# TASK DESCRIPTION
The lines to be copied are those below that contain "settledWith".

# RECORDS FOR THIS TASK
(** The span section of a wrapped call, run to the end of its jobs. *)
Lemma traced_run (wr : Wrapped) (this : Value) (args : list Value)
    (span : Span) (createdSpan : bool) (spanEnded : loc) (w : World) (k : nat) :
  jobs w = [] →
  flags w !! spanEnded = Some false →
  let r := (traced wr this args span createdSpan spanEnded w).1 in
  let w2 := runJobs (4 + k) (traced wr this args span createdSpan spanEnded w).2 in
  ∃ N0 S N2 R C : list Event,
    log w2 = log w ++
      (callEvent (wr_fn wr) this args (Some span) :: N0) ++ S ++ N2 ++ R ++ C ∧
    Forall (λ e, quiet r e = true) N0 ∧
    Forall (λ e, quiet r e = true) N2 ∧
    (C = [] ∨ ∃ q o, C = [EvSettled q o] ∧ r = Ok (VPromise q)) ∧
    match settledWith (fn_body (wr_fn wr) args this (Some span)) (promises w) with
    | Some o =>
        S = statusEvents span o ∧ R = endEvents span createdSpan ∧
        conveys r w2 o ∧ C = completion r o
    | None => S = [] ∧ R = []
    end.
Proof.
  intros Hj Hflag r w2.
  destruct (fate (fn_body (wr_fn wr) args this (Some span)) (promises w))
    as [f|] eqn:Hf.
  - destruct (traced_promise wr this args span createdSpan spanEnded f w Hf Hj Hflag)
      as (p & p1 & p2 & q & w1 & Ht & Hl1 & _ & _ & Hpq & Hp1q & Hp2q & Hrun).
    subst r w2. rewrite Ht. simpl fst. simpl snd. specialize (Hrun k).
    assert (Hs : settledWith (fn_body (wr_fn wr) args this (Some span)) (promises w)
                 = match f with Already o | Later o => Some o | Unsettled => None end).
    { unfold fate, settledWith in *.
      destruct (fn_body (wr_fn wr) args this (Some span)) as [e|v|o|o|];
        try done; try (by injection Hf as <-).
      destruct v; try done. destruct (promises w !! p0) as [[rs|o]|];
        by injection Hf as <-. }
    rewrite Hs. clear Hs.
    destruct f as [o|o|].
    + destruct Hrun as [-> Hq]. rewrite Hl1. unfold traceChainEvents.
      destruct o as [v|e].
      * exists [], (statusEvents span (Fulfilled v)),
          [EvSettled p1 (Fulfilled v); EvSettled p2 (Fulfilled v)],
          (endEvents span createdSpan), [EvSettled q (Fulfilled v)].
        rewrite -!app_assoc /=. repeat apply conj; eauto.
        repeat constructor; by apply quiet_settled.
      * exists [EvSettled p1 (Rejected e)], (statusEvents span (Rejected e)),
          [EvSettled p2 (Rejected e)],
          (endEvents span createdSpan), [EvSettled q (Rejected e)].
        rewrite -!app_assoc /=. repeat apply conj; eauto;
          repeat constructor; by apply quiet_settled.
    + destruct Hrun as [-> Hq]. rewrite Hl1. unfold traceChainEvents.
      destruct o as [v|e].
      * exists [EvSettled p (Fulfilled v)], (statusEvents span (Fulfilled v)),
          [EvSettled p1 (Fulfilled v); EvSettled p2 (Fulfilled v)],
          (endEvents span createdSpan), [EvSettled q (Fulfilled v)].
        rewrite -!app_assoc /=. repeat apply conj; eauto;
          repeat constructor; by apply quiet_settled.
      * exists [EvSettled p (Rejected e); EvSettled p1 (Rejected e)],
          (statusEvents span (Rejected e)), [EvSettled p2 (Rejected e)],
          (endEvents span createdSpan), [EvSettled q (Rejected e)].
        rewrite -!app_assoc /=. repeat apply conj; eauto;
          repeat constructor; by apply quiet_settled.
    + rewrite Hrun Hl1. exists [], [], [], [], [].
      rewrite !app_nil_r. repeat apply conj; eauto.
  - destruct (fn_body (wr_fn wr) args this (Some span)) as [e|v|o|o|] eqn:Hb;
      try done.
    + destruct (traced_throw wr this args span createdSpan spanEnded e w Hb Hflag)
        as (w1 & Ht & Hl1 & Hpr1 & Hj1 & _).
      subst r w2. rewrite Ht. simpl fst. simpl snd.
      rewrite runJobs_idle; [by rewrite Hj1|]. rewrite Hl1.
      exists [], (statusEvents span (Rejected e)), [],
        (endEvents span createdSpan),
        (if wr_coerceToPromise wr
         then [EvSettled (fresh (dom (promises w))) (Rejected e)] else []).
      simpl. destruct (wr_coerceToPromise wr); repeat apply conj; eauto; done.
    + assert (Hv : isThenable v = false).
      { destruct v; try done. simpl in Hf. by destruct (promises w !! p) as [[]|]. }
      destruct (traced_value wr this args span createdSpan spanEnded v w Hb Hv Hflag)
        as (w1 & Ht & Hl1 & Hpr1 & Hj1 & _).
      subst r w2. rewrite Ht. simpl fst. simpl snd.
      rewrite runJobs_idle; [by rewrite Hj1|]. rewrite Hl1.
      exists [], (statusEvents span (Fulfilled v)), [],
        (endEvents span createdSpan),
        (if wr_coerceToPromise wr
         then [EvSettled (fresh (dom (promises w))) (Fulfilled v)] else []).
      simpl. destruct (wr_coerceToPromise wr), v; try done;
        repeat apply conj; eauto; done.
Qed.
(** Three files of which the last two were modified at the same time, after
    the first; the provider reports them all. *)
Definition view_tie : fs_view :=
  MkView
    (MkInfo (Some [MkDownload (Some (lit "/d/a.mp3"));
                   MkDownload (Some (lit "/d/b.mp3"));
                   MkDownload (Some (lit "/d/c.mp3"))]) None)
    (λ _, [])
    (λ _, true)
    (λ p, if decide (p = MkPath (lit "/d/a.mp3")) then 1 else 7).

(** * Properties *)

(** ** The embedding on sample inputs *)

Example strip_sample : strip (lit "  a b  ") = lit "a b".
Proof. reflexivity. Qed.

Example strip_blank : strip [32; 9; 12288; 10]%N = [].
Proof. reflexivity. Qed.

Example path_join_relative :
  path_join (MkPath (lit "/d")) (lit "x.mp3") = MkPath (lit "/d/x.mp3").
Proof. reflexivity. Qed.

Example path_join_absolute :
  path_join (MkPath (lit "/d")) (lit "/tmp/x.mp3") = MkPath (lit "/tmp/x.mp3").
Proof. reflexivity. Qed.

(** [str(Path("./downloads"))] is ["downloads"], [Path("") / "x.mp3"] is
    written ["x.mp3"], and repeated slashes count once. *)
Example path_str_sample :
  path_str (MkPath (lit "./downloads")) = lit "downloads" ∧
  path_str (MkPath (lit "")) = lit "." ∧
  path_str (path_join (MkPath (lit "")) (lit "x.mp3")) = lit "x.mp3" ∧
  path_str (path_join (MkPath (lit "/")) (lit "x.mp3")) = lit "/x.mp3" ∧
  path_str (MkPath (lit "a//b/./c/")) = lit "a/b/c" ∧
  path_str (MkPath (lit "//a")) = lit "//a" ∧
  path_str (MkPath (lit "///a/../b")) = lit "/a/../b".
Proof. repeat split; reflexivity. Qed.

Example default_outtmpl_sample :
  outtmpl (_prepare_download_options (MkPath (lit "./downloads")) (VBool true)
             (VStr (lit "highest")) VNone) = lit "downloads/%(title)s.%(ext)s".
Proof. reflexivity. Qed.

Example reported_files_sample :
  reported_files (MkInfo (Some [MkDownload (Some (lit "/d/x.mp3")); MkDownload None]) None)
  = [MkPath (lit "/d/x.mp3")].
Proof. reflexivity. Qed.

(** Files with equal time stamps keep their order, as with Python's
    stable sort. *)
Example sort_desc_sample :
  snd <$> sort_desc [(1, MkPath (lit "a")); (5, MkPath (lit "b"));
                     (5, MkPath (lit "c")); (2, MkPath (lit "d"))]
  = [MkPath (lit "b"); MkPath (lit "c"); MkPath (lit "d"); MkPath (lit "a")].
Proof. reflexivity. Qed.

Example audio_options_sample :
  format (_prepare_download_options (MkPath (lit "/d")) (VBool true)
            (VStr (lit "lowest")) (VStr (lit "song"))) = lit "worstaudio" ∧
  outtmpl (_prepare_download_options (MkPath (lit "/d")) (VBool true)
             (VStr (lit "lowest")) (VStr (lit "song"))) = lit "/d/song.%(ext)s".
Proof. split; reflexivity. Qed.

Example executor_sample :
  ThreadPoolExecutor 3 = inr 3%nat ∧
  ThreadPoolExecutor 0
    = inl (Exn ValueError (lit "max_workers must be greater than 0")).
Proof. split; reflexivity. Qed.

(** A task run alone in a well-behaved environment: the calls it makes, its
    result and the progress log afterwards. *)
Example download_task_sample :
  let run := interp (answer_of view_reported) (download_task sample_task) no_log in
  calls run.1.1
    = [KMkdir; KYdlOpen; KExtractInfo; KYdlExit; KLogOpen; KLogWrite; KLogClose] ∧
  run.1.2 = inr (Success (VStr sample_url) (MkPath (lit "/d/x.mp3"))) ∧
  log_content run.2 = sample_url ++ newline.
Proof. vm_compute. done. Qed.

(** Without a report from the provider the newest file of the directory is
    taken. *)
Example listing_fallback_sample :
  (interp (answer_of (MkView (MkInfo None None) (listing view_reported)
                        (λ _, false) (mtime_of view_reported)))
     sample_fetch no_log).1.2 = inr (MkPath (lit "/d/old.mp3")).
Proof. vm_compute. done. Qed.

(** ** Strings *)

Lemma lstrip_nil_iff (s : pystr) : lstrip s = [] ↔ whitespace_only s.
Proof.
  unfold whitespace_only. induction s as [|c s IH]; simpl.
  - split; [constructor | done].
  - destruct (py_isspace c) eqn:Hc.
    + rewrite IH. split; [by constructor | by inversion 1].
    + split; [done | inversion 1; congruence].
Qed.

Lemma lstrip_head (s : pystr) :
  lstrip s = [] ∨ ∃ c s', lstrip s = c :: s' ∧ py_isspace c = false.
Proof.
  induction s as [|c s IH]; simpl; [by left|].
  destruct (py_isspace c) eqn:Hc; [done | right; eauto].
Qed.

# ANSWER SECTION
    match settledWith (fn_body (wr_fn wr) args this (Some span)) (promises w) with
    assert (Hs : settledWith (fn_body (wr_fn wr) args this (Some span)) (promises w)
    { unfold fate, settledWith in *.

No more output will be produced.